Reviewed by Darrell Falconburg.

Irving Babbitt’s Democracy and Leadership celebrated its centenary in 2024. We asked several Babbitt scholars to reflect upon its importance and influence for the Bookman.

The fact that Irving Babbitt’s Democracy and Leadership (1924) was published one hundred years ago and that it is still discussed today should be a cause for reflection. The time in which we live, after all, is one in which the great writers of the past are easily forgotten. An ever-growing number of new writers publish a growing number of books and articles, some emerging as authors of momentary public interest and then fading away once more. The names of great men and women, even those of high scholarly talent, often find themselves buried amid this constant flow of new books and articles. A few names live on—Flannery O’Connor, Ray Bradbury, and Russell Kirk are some of the recent greats who come to mind. But many other names risk being forgotten in our time.

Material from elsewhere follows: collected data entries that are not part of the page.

(** * nextjs-app-auditor: the audit pipeline, embedded and verified

    A shallow embedding of the audit orchestration code
    (lib/ai/tools/sampling.ts, lib/ai/tools/streaming.ts,
    lib/ai/tools/codegraph.ts, lib/ai/tools/cache.ts, lib/ai/report.ts,
    lib/ai/agents/coordinator.ts, lib/ai/provider.ts) and the properties
    of it that the specification states.

    Conventions.  JavaScript strings and Buffers are byte strings
    ([string]); arrays are lists; [number]s that count things are [nat];
    progress percentages are rationals.  Third-party code (micromatch,
    ts-morph, JSON.parse, regular expressions, the model calls, Prisma) is
    a parameter of the section that uses it, so every theorem holds for
    whatever those libraries compute. *)

From Stdlib Require Import String Ascii Bool Arith ZArith QArith Lia Lqa.
From Stdlib Require Import DecimalString List Permutation Sorted.
From ITree Require Import ITree.
Import ListNotations.

Set Warnings "-abstract-large-number".

Local Open Scope string_scope.
Local Open Scope list_scope.
Local Open Scope nat_scope.

(* ================================================================== *)
(** * JavaScript built-ins used by the pipeline *)
(* ================================================================== *)

Module Js.

(** [String(n)] for a non-negative integer. *)
Definition natToString (n : nat) : string :=
  NilEmpty.string_of_uint (Nat.to_uint n).

(** [s.includes(sub)]. *)
Fixpoint includes (s sub : string) : bool :=
  String.prefix sub s ||
  match s with
  | EmptyString => false
  | String _ s' => includes s' sub
  end.

(** [s.split(sep)] for a one-character separator: never empty. *)
Fixpoint split (sep : ascii) (s : string) : list string :=
  match s with
  | EmptyString => [EmptyString]
  | String c s' =>
      if Ascii.eqb c sep then EmptyString :: split sep s'
      else match split sep s' with
           | [] => [String c EmptyString]
           | hd :: tl => String c hd :: tl
           end
  end.

(** [parts.join(sep)]. *)
Definition join (sep : string) (parts : list string) : string :=
  String.concat sep parts.

(** [s.startsWith(p)] and [s.endsWith(p)]. *)
Definition startsWith (s p : string) : bool := String.prefix p s.

Definition endsWith (s p : string) : bool :=
  (String.length p <=? String.length s) &&
  String.eqb (substring (String.length s - String.length p) (String.length p) s) p.

(** [s.toLowerCase()] and [s.toUpperCase()] on ASCII letters. *)
Definition lowerAscii (c : ascii) : ascii :=
  let n := nat_of_ascii c in
  if (65 <=? n) && (n <=? 90) then ascii_of_nat (n + 32) else c.

Definition upperAscii (c : ascii) : ascii :=
  let n := nat_of_ascii c in
  if (97 <=? n) && (n <=? 122) then ascii_of_nat (n - 32) else c.

Fixpoint mapChars (f : ascii -> ascii) (s : string) : string :=
  match s with
  | EmptyString => EmptyString
  | String c s' => String (f c) (mapChars f s')
  end.

Definition toLowerCase (s : string) : string := mapChars lowerAscii s.

Definition toUpperCase (s : string) : string := mapChars upperAscii s.

(** [s.replace(/\n{3,}/g, '\n\n')]: every maximal run of three or more
    line feeds becomes two.  [run] counts the line feeds just emitted. *)
Definition LF : ascii := ascii_of_nat 10.

Fixpoint collapseFrom (run : nat) (s : string) : string :=
  match s with
  | EmptyString => EmptyString
  | String c s' =>
      if Ascii.eqb c LF then
        if run <? 2 then String c (collapseFrom (S run) s') else collapseFrom run s'
      else String c (collapseFrom 0 s')
  end.

Definition collapseBlankLines (s : string) : string := collapseFrom 0 s.

(** White space as [String.prototype.trim] sees it, on bytes: TAB, LF, VT,
    FF, CR and SPACE. *)
Definition isWhiteSpace (c : ascii) : bool :=
  let n := nat_of_ascii c in ((9 <=? n) && (n <=? 13)) || (n =? 32).

Fixpoint trimStart (s : string) : string :=
  match s with
  | String c s' => if isWhiteSpace c then trimStart s' else s
  | EmptyString => EmptyString
  end.

Fixpoint trimEnd (s : string) : string :=
  match s with
  | EmptyString => EmptyString
  | String c s' =>
      match trimEnd s' with
      | EmptyString => if isWhiteSpace c then EmptyString else String c EmptyString
      | t => String c t
      end
  end.

Definition trim (s : string) : string := trimEnd (trimStart s).

(** Truthiness of an optional string: present and not empty. *)
Definition truthy (s : option string) : option string :=
  match s with
  | Some EmptyString => None
  | other => other
  end.

(** [s.slice(n)] and [s.slice(0, s.length - n)]. *)
Definition dropStart (n : nat) (s : string) : string :=
  substring n (String.length s - n) s.

Definition dropEnd (n : nat) (s : string) : string :=
  substring 0 (String.length s - n) s.

(** [s.indexOf(c)] and [s.lastIndexOf(c)] for a one-character needle;
    [None] stands for -1. *)
Fixpoint indexOf (c : ascii) (s : string) : option nat :=
  match s with
  | EmptyString => None
  | String d s' =>
      if Ascii.eqb c d then Some 0 else option_map S (indexOf c s')
  end.

Fixpoint lastIndexOf (c : ascii) (s : string) : option nat :=
  match s with
  | EmptyString => None
  | String d s' =>
      match lastIndexOf c s' with
      | Some i => Some (S i)
      | None => if Ascii.eqb c d then Some 0 else None
      end
  end.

Why, it may then be asked, does the name of Irving Babbitt still survive among a small yet noteworthy readership? Why have Babbitt’s books, written so long ago, not been buried and forgotten?

Born in Dayton, Ohio, in 1865, Irving Babbitt enrolled as a young man at Harvard University and there completed his undergraduate studies. After graduation, he spent time abroad in Europe and then returned to Harvard, earning a master’s degree. From this point onward, aside from a brief teaching position at Williams College, Babbitt remained at Harvard as a professor of comparative literature for the rest of his career. There he was a popular teacher known for his ability to quote from an incredible number of great thinkers throughout his lectures. He counted among his students Walter Lippmann, T.S. Eliot, Norman Foerster, Stuart Sherman, and others. By the time of his death at his home in Cambridge, Massachusetts, in 1933, this Harvard professor had earned a reputation as a brilliant yet controversial scholar of the old school. He defended the perennial wisdom and stood athwart the dominant intellectual trends of his lifetime. And he displayed a breadth of learning and originality of thought that, even then, was uncommon in many professors.

Above all, Babbitt is remembered alongside Paul Elmer More as a leader of the New Humanists, a group of literary and cultural critics who influenced American intellectual life from the 1910s through the 1930s. Babbitt’s excellent book, Literature and the American College (1908), was especially insightful as an articulation of the ideas of this school. His book Rousseau and Romanticism (1919) was also an important text, expanding on many of the ideas first introduced in his earlier volume from 1908. Together, Babbitt’s numerous books covered the topics of literature, higher education, culture, political thought, and more. Babbitt was undoubtedly a highly original scholar, but above all, he was an old-style teacher who was weary of the growing disorder and disintegration that was beginning to dominate undergraduate studies even at that time. It is important to note, furthermore, that Babbitt himself never used the qualification “new” when referring to his humanism, not viewing himself as leading a new or original school of thought. Instead, he viewed himself as teaching and defending the broader humanist tradition, both classical and Christian, in an age of dehumanizing ideology.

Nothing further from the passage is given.